How it works: a two‑phase LLM pipeline

At a high level the workflow has two phases:

Phase 1 — Failure detection: Scan each span and assign one or more failure categories, a confidence score, and supporting evidence.
Phase 2 — Root‑cause analysis: Link detected failures into causal chains, label causality (PRIMARY/SECONDARY/TERTIARY), estimate propagation impact, and recommend fix types (SYSTEM_PROMPT_FIX, TOOL_DESCRIPTION_FIX, etc.).

The detectors expose a concise API you can wire into your evaluation pipeline or CI/CD: detect_failures(session, confidence_threshold), analyze_root_cause(session, failures=...), and diagnose_session(session, ...). Results are structured so you can automatically route fixes to owners, trigger canary rollouts, or create tickets with evidence attached.

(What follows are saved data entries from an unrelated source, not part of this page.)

(* ===== verification/FullProverSpec.v ===== *)
(** Invariants of the proving service, what its answers mean, and how it can be
    made to wait for ever. *)

From Stdlib Require Import Ascii String.
From stdpp Require Import gmap strings.
From S2P Require Import Prelude Limbs Gmp Mpz FrRaw FrElement RawFr BinFile BinFileFormat FileHeaders FileHeadersSpec FullProver.

Section Spec.
Context {W : World} {P : FieldParams} {G : Mpn} {MZ : Mpz}.

(** ** Single worker *)

(** At most one worker; the service is busy exactly while there is one; a
    cancellation is only pending while busy; no complete request waits while the
    mutex works; the mutex is only lost while busy. *)
Record consistent (s : System) : Prop := {
  one_worker : (length (workers s) <= 1)%nat;
  busy_iff : status (fp s) = busy <-> workers s <> [];
  canceled_busy : canceled (fp s) = true -> status (fp s) = busy;
  pending_none : mtx_lost s = false ->
    nonempty (pendingInput (fp s)) && nonempty (pendingCircuit (fp s)) = false;
  lost_busy : mtx_lost s = true -> status (fp s) = busy;
  status_known : status (fp s) ∈ [ready; aborted; failed; success; busy]
}.

Lemma worker_alone s i w : consistent s -> workers s !! i = Some w -> i = 0%nat /\ workers s = [w].
Proof.
  intros Hc Hw. pose proof (one_worker _ Hc). destruct (workers s) as [|w' [|]]; cbn in *; [done| |lia].
  destruct i; [by injection Hw as ->|done].
Qed.

(** A step of a running worker changes neither what the requests set nor the status. *)
Lemma worker_runs lost w s f w' started :
  worker_step lost w s = Runs f (Some w') started ->
  started = false /\ status f = status s /\ canceled f = canceled s /\
  pendingInput f = pendingInput s /\ pendingCircuit f = pendingCircuit s.
Proof.
  unfold worker_step, catch. intros H.
  repeat (match type of H with context [match ?x with _ => _ end] => destruct x eqn:? end);
    try discriminate H; injection H as <- _ <-; done.
Qed.

Lemma worker_ends lost w s f started :
  worker_step lost w s = Runs f None started ->
  w = Finishing /\ lost = false /\ calcFinished s = (f, started).
Proof.
  unfold worker_step, catch. intros H.
  destruct w; repeat (match type of H with context [match ?x with _ => _ end] => destruct x eqn:? end);
    try discriminate H; injection H as <- <-; done.
Qed.

(** Without a complete pending request [calcFinished] starts nothing. *)
Lemma calcFinished_idle s :
  nonempty (pendingInput s) && nonempty (pendingCircuit s) = false ->
  exists f, calcFinished s = (f, false) /\ canceled f = false /\
    pendingInput f = pendingInput s /\ pendingCircuit f = pendingCircuit s /\
    status f = (if canceled s then aborted else if nonempty (errString s) then failed else success) /\
    errString f = errString s /\ proof f = proof s /\ pubData f = pubData s /\
    zkHeaders f = zkHeaders s.
Proof.
  intros Hp. unfold calcFinished. set (f := mkFullProver _ _ _ _ _ _ _ _ _ _). exists f.
  split; [|done]. unfold checkPending. cbn [f pendingInput pendingCircuit]. rewrite Hp.
  by destruct (negb _).
Qed.

Lemma consistent_init zk : consistent (init zk).
Proof. split; cbn; try done; try lia. set_solver. Qed.

Lemma consistent_next s e s' : consistent s -> next e s = Some s' -> consistent s'.
Proof.
  intros Hc. unfold next. destruct (terminated s); [done|]. destruct e as [input circuit| |i].
  - destruct (mtx_lost s) eqn:Hl; [done|]. unfold startProve.
    destruct (bool_decide_reflect (status (set_pending input circuit (fp s)) = busy)) as [Hb|Hb].
    + intros [= <-]. cbn in Hb. destruct Hc. split; cbn; done.
    + unfold checkPending. rewrite bool_decide_eq_false_2 by done. cbn [negb set_pending pendingInput pendingCircuit].
      assert (Hw : workers s = []).
      { destruct (workers s) eqn:E; [done|]. contradict Hb. cbn. apply (busy_iff _ Hc). by rewrite E. }
      destruct (nonempty input && nonempty circuit) eqn:E; intros [= <-]; cbn [spawn] in *.
      * rewrite Hw. split; cbn; [lia|by split|done..|set_solver].
      * destruct Hc. rewrite Hl in *. split; cbn; done.
  - destruct (mtx_lost s) eqn:Hl; [done|]. intros [= <-]. unfold abort.
    destruct (bool_decide_reflect (status (fp s) = busy)) as [Hb|Hb]; cbn [negb].
    + destruct Hc. rewrite Hl in *. split; cbn; done.
    + destruct Hc. rewrite Hl in *. split; cbn; done.
  - destruct (workers s !! i) as [w|] eqn:Hw; [|done].
    destruct (worker_alone _ _ _ Hc Hw) as [-> Hws].
    destruct (worker_step (mtx_lost s) w (fp s)) as [f [w'|] started| |] eqn:Hs; [| | |done]; intros [= <-].
    + apply worker_runs in Hs as (-> & Hst & Hca & Hpi & Hpc). rewrite Hws. cbn.
      destruct Hc as [H1 H2 H3 H4 H5 H6]. rewrite Hws in H2.
      split; cbn; rewrite ?Hst, ?Hca, ?Hpi, ?Hpc; try done. by rewrite H2.
    + apply worker_ends in Hs as (-> & Hlost & Hf). rewrite Hws, Hlost.
      destruct (calcFinished_idle (fp s)) as (f' & Hf' & Hca & Hpi & Hpc & Hst & _);
        [by apply (pending_none _ Hc)|].
      rewrite Hf in Hf'. injection Hf' as -> ->. cbn [spawn delete list_delete].
      assert (Hne : status f' <> busy) by (rewrite Hst; by repeat case_match).
      pose proof (pending_none _ Hc Hlost).
      split; cbn; rewrite ?Hca, ?Hpi, ?Hpc; try done; try lia.
      rewrite Hst. repeat case_match; set_solver.
    + destruct Hc; split; cbn; done.
Qed.

Lemma consistent_reachable zk s : reachable zk s -> consistent s.
Proof.
  induction 1 as [|s e s' _ IH Hs]; [apply consistent_init|].
  inversion Hs; subst. by eapply consistent_next.
Qed.

(** C4: In every state the service can reach, at most one worker runs, the status is
    [busy] exactly while it does, a cancellation is pending only while busy, no
    complete request waits while the mutex works, the mutex is lost only while
    busy, and the status is one of the five the interface reports. *)
Theorem reachable_consistent zk s : reachable zk s -> consistent s.
Proof. apply consistent_reachable. Qed.

(** ** A request while busy stops the service *)

(** Once the mutex is lost no request is served and the status stays [busy]. *)
Lemma lost_next s e s' :
  mtx_lost s = true -> status (fp s) = busy -> next e s = Some s' ->
  mtx_lost s' = true /\ status (fp s') = busy /\ exists i, e = EvWorker i.
Proof.
  intros Hl Hb. unfold next. rewrite Hl. destruct (terminated s); [done|].
  destruct e as [| |i]; [done..|]. destruct (workers s !! i) as [w|]; [|done].
  destruct (worker_step true w (fp s)) as [f [w'|] started| |] eqn:E; intros [= <-]; cbn.
  - apply worker_runs in E as (_ & Hst & _). rewrite Hst. eauto.
  - apply worker_ends in E as (_ & ? & _). done.
  - eauto.
Qed.

(** C23: A second request while one is running makes its thread wait for the mutex it
    holds; from then on no request is served, no cancellation either, and every
    status query is answered [busy], whatever the worker does. *)
Theorem start_while_busy_deadlocks s input circuit :
  consistent s -> status (fp s) = busy -> mtx_lost s = false -> terminated s = false ->
  exists d, next (EvStart input circuit) s = Some d /\ mtx_lost d = true /\
    forall es s', run es d = Some s' -> getStatus (fp s') = ReplyBusy /\
      forall i c, next (EvStart i c) s' = None /\ next EvAbort s' = None.
Proof.
  intros Hc Hb Hl Ht. unfold next at 1. rewrite Ht, Hl. unfold startProve. cbn [status set_pending].
  rewrite bool_decide_eq_true_2 by done. eexists. split; [done|]. split; [done|].
  set (d := mkSystem _ true _ false). assert (Hd : mtx_lost d = true) by done.
  assert (Hdb : status (fp d) = busy) by done. clearbody d. intros es s'. revert d Hd Hdb.
  induction es as [|e es IH]; intros d Hd Hdb; cbn [run].
  - intros [= <-]. split; [unfold getStatus; by rewrite Hdb|].
    intros i c. unfold next. rewrite Hd. by destruct (terminated d).
  - destruct (next e d) as [d'|] eqn:E; [|done].
    destruct (lost_next _ _ _ Hd Hdb E) as (Hd' & Hdb' & _). by apply IH.
Qed.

Failure taxonomy (one‑line glossary)

Hallucination — fabricated facts in output. Example: asserting a non‑existent paper. Suggested fix: SYSTEM_PROMPT_FIX or retrieval tuning.
Incorrect actions — wrong tool chosen or bad parameters. Example: calling search instead of database query. Suggested fix: TOOL_DESCRIPTION_FIX.
Orchestration errors — steps run in the wrong order or missing synchronization. Example: parsing before retrieval completes. Suggested fix: system-level orchestration change.
Task instruction non‑compliance — agent ignores task constraints. Example: exceeding word limits. Suggested fix: SYSTEM_PROMPT_FIX.
Execution errors — runtime failures like missing parameters or timeouts. Example: missing knowledgeBaseId. Suggested fix: TOOL_DESCRIPTION_FIX or schema validation.
Context handling errors — forgot prior context or truncated memory. Example: missing passage in prompt. Suggested fix: prompt engineering or context window changes.
Repetitive behavior — loops or repeated retries. Example: continuous retrying without backoff. Suggested fix: orchestration/tool retry policy.
LLM output issues — formatting or parseable-output failures. Example: malformed JSON. Suggested fix: output schema enforcement or model config change.
Configuration mismatch — expectations vs runtime config differ. Example: prod tool path differs from staging. Suggested fix: environment/config sync.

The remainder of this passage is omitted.